Partnership and collaboration

That’s why Roche has been working with registered charity Cancer Trials Ireland to deliver the first nationally accessible educational molecular tumour board (MTB), following a successful pilot programme.

The MTB is made up of multidisciplinary oncology experts who discuss complex genomic analysis of their cancer cases. “We operate in a landscape where partnership and collaboration is critical,” says Poretti.

“Collaborating globally with other industry partners, health and academic institutes, governments and organisations is a way to find innovative new solutions to complex problems. The ambition of the MTB is to improve the standard and the practice of precision oncology in Ireland and bring all physicians up to speed on new and emerging topics at the same pace.”

During the MTB pilot, a number of attendees — including 16 institutions, plus patients, physicians and pathologists — discussed more than 30 complex tumour cases. Of the cases reviewed, 80% of presenters revealed that the discussions helped to confirm, modify or change the treatment plan for at least one of their patients.

Treatment that is tailored to an individual patient’s needs leads to a smoother healthcare journey and enhanced outcomes.

Maeve McGrath

Better digital infrastructure

Cancer Trials Ireland is now taking over the management of the MTB. It is also planning to create a national registry of consolidated knowledge to help local physicians offer more personalised oncology treatment and the participation in a clinical trial.

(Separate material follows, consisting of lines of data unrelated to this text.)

(** ** readFile *)

(** C9.  Whatever the operating system and the stream answer, when
    [readFile] returns a failure status the out-parameter [content] holds
    what it held before the call: it is assigned only on the path that
    returns [Status(0, "OK")]. *)
Theorem readFile_failure_keeps_content :
  forall (St : Type) (handle : forall X : Type, call X -> St -> X * St) (s : St)
         (path content : string) (st : Status) (content' : string),
    result handle (readFile path content) s = Returned (st, content') ->
    getCode st <> 0%Z ->
    content' = content.
Proof.
  intros St handle s path content st content' Hres Hcode.
  unfold readFile, pathExists in Hres.
  destruct (String.length path =? 0)%nat.
  - simpl in Hres. now inversion Hres.
  - cbn [bind unguarded sys] in Hres. rewrite result_call in Hres.
    destruct (handle _ (fs_exists path) s) as [[present|what] s1];
      cbn [fst snd bind] in Hres; [|discriminate].
    destruct present; cbn [negb bind ok getCode Z.eqb] in Hres;
      [|now inversion Hres].
    rewrite result_call in Hres.
    destruct (handle _ (ifs_open path) s1) as [opened s2]; cbn [fst snd] in Hres.
    destruct opened; cbn [bind] in Hres; [|now inversion Hres].
    rewrite result_call in Hres.
    destruct (handle _ ifs_seekg_end_tellg s2) as [pos s3]; cbn [fst snd bind] in Hres.
    rewrite result_call in Hres.
    destruct (handle _ ifs_seekg_beg s3) as [u s4]; cbn [fst snd bind] in Hres.
    destruct (to_int pos <? 0)%Z; [discriminate|].
    cbn [bind] in Hres. rewrite result_call in Hres.
    destruct (handle _ (ifs_read (to_int pos)) s4) as [[buffer good] s5];
      cbn [fst snd bind] in Hres.
    destruct good; cbn [negb bind] in Hres; [|now inversion Hres].
    rewrite result_call in Hres. cbn [bind] in Hres.
    inversion Hres; subst. now cbn in Hcode.
Qed.

Lemma readFile_failure_keeps_content_witness :
  result Os.handle (readFile "/nope" "keep") example_world
  = Returned (mkStatus 1 "0", "keep")
  /\ getCode (mkStatus 1 "0") <> 0%Z
  /\ "keep" = "keep".
Proof.
  assert (H1 : result Os.handle (readFile "/nope" "keep") example_world
               = Returned (mkStatus 1 "0", "keep")) by (vm_compute; reflexivity).
  assert (H2 : getCode (mkStatus 1 "0") <> 0%Z) by (simpl; lia).
  split; [exact H1 | split; [exact H2 |]].
  exact (readFile_failure_keeps_content _ _ _ _ _ _ _ H1 H2).
Defined.

(** ** listFilesInDirectory *)

(** C10.  Whatever the filesystem answers, [listFilesInDirectory] returns,
    and [results] after the call is [results] before the call followed by
    the entries the iterator yielded: nothing is cleared or overwritten.
    When the iterator broke off with a [filesystem_error], the status is
    the failure carrying that error's text, and the entries yielded before
    the error are still appended. *)
Theorem listFilesInDirectory_only_appends :
  forall (St : Type) (handle : forall X : Type, call X -> St -> X * St) (s : St)
         (path : string) (results : list string),
    let t := trace handle (listFilesInDirectory path results) s in
    exists st : Status,
      result handle (listFilesInDirectory path results) s
      = Returned (st, results ++ enumerated t)
      /\ (forall what, iteration_failure t = Some what -> st = mkStatus 1 what).
Proof.
  intros St handle s path results t. subst t.
  unfold listFilesInDirectory. cbn [bind sys].
  rewrite result_call, trace_call.
  destruct (handle _ (fs_exists path) s) as [[present|what] s1]; cbn [fst snd].
  2:{ eexists. split; [cbn; now rewrite app_nil_r | cbn; discriminate]. }
  destruct present; cbn [bind].
  2:{ eexists. split; [cbn; now rewrite app_nil_r | cbn; discriminate]. }
  rewrite result_call, trace_call.
  destruct (handle _ (fs_is_directory path) s1) as [[is_dir|what] s2]; cbn [fst snd].
  2:{ eexists. split; [cbn; now rewrite app_nil_r | cbn; discriminate]. }
  destruct is_dir; cbn [bind].
  2:{ eexists. split; [cbn; now rewrite app_nil_r | cbn; discriminate]. }
  rewrite result_call, trace_call.
  destruct (handle _ (fs_directory_iterator path) s2) as [[ys [what|]] s3];
    cbn [fst snd yielded failure bind].
  - exists (mkStatus 1 what). split.
    + cbn. now rewrite push_entries_app, app_nil_r.
    + cbn. intros what' H. now inversion H.
  - exists (mkStatus 0 "OK"). split.
    + cbn. now rewrite push_entries_app, app_nil_r.
    + cbn. discriminate.
Qed.

(** In the example world the reading of [/var/spool] breaks off after one
    entry: the call fails and [results] has grown by that entry. *)
Example listFilesInDirectory_partial :
  exec_result (listFilesInDirectory "/var/spool" ["kept"]) example_world
  = Returned (mkStatus 1 (Os.fs_what "directory_iterator::operator++"
                                     "Input/output error" "/var/spool"),
              ["kept"; "/var/spool/cron"]).
Proof. vm_compute. reflexivity. Qed.

(** ** writeTextFile *)

(** C4.  Two runs of [writeTextFile] that differ only in
    [force_permissions] give the same outcome, the same final state and the
    same calls, whatever the operating system answers.  With either value
    of the flag the first call is [open]; whenever [open] answers a
    positive descriptor the next call is [chmod(path, permissions)]; when
    it does not, no further call is made. *)
Theorem writeTextFile_ignores_force_permissions :
  forall (St : Type) (handle : forall X : Type, call X -> St -> X * St) (s : St)
         (path content : string) (permissions : Z),
    run handle (writeTextFile path content permissions true) s
    = run handle (writeTextFile path content permissions false) s
    /\ forall force : bool,
         let opened := handle _ (c_open path write_flags permissions) s in
         let changed := handle _ (c_chmod path permissions) (snd opened) in
         let t := trace handle (writeTextFile path content permissions force) s in
         ((0 < fst opened)%Z ->
          chmod_attempted path permissions t = true
          /\ exists rest,
               t = Ev (c_open path write_flags permissions) (fst opened)
                   :: Ev (c_chmod path permissions) (fst changed) :: rest)
         /\ ((fst opened <= 0)%Z ->
             t = [Ev (c_open path write_flags permissions) (fst opened)]).
Proof.
  intros St handle s path content permissions. split; [reflexivity|].
  intros force opened changed t. subst t.
  unfold writeTextFile. cbn [bind sys]. rewrite trace_call.
  fold write_flags. fold opened. split.
  - intros Hfd. destruct (fst opened <=? 0)%Z eqn:Hle; [apply Z.leb_le in Hle; lia|].
    cbn [bind]. rewrite trace_call. fold changed. split.
    + unfold chmod_attempted. cbn [existsb is_chmod].
      now rewrite String.eqb_refl, Z.eqb_refl, orb_true_r.
    + eexists. reflexivity.
  - intros Hfd. apply Z.leb_le in Hfd. now rewrite Hfd.
Qed.

Lemma writeTextFile_ignores_force_permissions_witness :
  chmod_attempted "/tmp/fresh" 384
    (trace Os.handle (writeTextFile "/tmp/fresh" "x" 384 false) example_world) = true
  /\ exists rest,
       trace Os.handle (writeTextFile "/tmp/fresh" "x" 384 false) example_world
       = Ev (c_open "/tmp/fresh" write_flags 384)
            (fst (Os.handle _ (c_open "/tmp/fresh" write_flags 384) example_world))
         :: Ev (c_chmod "/tmp/fresh" 384)
               (fst (Os.handle _ (c_chmod "/tmp/fresh" 384)
                       (snd (Os.handle _ (c_open "/tmp/fresh" write_flags 384)
                               example_world))))
         :: rest.
Proof.
  apply (writeTextFile_ignores_force_permissions Os.World Os.handle example_world
           "/tmp/fresh" "x" 384).
  vm_compute. reflexivity.
Defined.

(** ** pathExists *)




(** ** getDirectory *)




(** The descriptor is closed once when [chmod] succeeded and never when it
    failed, whatever the operating system answers. *)
Lemma writeTextFile_closes :
  forall (St : Type) (handle : forall X : Type, call X -> St -> X * St) (s : St)
         (path content : string) (permissions : Z) (force : bool),
    let opened := handle _ (c_open path write_flags permissions) s in
    let changed := handle _ (c_chmod path permissions) (snd opened) in
    (0 < fst opened)%Z ->
    closes (fst opened) (trace handle (writeTextFile path content permissions force) s)
    = if (fst changed =? 0)%Z then 1%nat else 0%nat.
Proof.
  intros St handle s path content permissions force opened changed Hfd.
  unfold writeTextFile. cbn [bind sys]. rewrite trace_call.
  fold write_flags. fold opened.
  destruct (fst opened <=? 0)%Z eqn:Hle; [lia|].
  cbn [bind]. rewrite trace_call. fold changed.
  unfold closes. cbn [List.filter is_close].
  destruct (fst changed =? 0)%Z; cbn [negb bind]; [|reflexivity].
  rewrite trace_call.
  destruct (negb (to_size_t _ =? string_size content)%Z);
    cbn [bind List.filter is_close]; rewrite trace_call;
    cbn [bind trace run snd List.filter is_close];
    now rewrite Z.eqb_refl.
Qed.

(** C3, at a failing input.  The process of user 1000 writes to
    [/tmp/shared.log], which user 1001 owns and everyone may write:
    [open] gives descriptor 3, [chmod] is refused, and the function returns
    without a call of [close]: descriptor 3 stays in the table. *)
Theorem writeTextFile_chmod_failure_leaks_descriptor :
  let call_ := writeTextFile "/tmp/shared.log" "x" 384 true in
  exec_result call_ example_world
  = Returned (mkStatus 1 "Failed to change permissions")
  /\ acquired 3 (exec_trace call_ example_world) = true
  /\ closes 3 (exec_trace call_ example_world) = 0%nat
  /\ Os.w_fds (exec_final call_ example_world) !! 3%Z
     = Some (Os.mkFd "/tmp/shared.log" write_flags 0).
Proof. vm_compute. repeat split; reflexivity. Qed.

(** On the two sibling paths the descriptor is closed once: after a short
    write and after a complete one. *)
Example writeTextFile_short_write_closes :
  let call_ := writeTextFile "/tmp/fresh" "xyz" 384 true in
  exec_result call_ full_disk_world = Returned (mkStatus 1 "Failed to write contents")
  /\ acquired 3 (exec_trace call_ full_disk_world) = true
  /\ closes 3 (exec_trace call_ full_disk_world) = 1%nat
  /\ Os.w_fds (exec_final call_ full_disk_world) !! 3%Z = None
  /\ Os.file_data (exec_final call_ full_disk_world) "/tmp/fresh" = Some "x".
Proof. vm_compute. repeat split; reflexivity. Qed.

Example writeTextFile_success_closes :
  let call_ := writeTextFile "/tmp/fresh" "x" 384 true in
  exec_result call_ example_world = Returned (mkStatus 0 "OK")
  /\ acquired 3 (exec_trace call_ example_world) = true
  /\ closes 3 (exec_trace call_ example_world) = 1%nat
  /\ Os.w_fds (exec_final call_ example_world) !! 3%Z = None.
Proof. vm_compute. repeat split; reflexivity. Qed.
(** The run [runId] exists and every row with that id is closed as failed
    with error detail [err]. *)
Definition marked_failed (runId : Z) (err : string) (d : Db) : Prop :=
  (∃ run, run ∈ scrape_runs d ∧ sr_id run = runId)
  ∧ ∀ run, run ∈ scrape_runs d → sr_id run = runId →
      sr_status run = failed ∧ sr_error run = Some err
      ∧ is_Some (sr_finished_at run).

(** Keys and prices of the Listings and the price history are the same. *)
Definition same_prices (d d' : Db) : Prop :=
  (λ l, (l_id l, l_realtor_url l, l_price l)) <$> listings d'
  = (λ l, (l_id l, l_realtor_url l, l_price l)) <$> listings d
  ∧ listings_seq d' = listings_seq d
  ∧ price_history d' = price_history d.

(** The [alerts] table is the same. *)
Definition same_alerts (d d' : Db) : Prop := alerts d' = alerts d.

(** Every URL with an active Listing still has one. *)
Definition active_kept (d d' : Db) : Prop :=
  ∀ url, (∃ l, l ∈ listings d ∧ l_realtor_url l = url ∧ l_is_active l = true) →
         (∃ l, l ∈ listings d' ∧ l_realtor_url l = url ∧ l_is_active l = true).

(** The columns of a Listing that no statement of the scraper's [UPDATE]s
    names: key, address, metadata and the first-seen stamps. *)
Definition frozen (l : Listing) :=
  (l_id l, l_realtor_url l, l_street l, l_town l, l_province l,
   (l_beds l, l_baths l, l_sqft l, l_lat l, l_lng l),
   (l_listed_at l, l_first_seen_at l, l_created_at l)).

“The registry will be a vital resource for those in the oncology field,” says Verena Murphy, Head of Research & Business Development, Cancer Trials Ireland. “A doctor in Dublin dealing with an unusual tumour mutation can receive input from the MTB panel, who will discuss it and make suggestions for treatments and suitable open trials. Later, if a doctor in Galway is dealing with the same type of complex case, the information about the best path to follow will be available from the registry.”

The possibilities of the MTB are limitless, enthuses Murphy. “If we could link up with other MTBs around the world, expert information would be available from every country, resulting in better treatment for cancer patients.”

Health ecosystem of the future

Yet, currently, the Irish health system lacks the digital infrastructure to support the convergence of different data streams. That needs to change, insists McGrath. “Creating the health data ecosystem of the future means being able to combine, say, genomic insights from the MTB with real-world clinical insights from electronic health records and outcomes from remote patient monitoring,” she says. “If we could pool rich, multi-sourced, contextualised data — and then apply technologies such as AI to interpret it — it would improve efficiency, accelerate drug discovery and help people live well for longer.”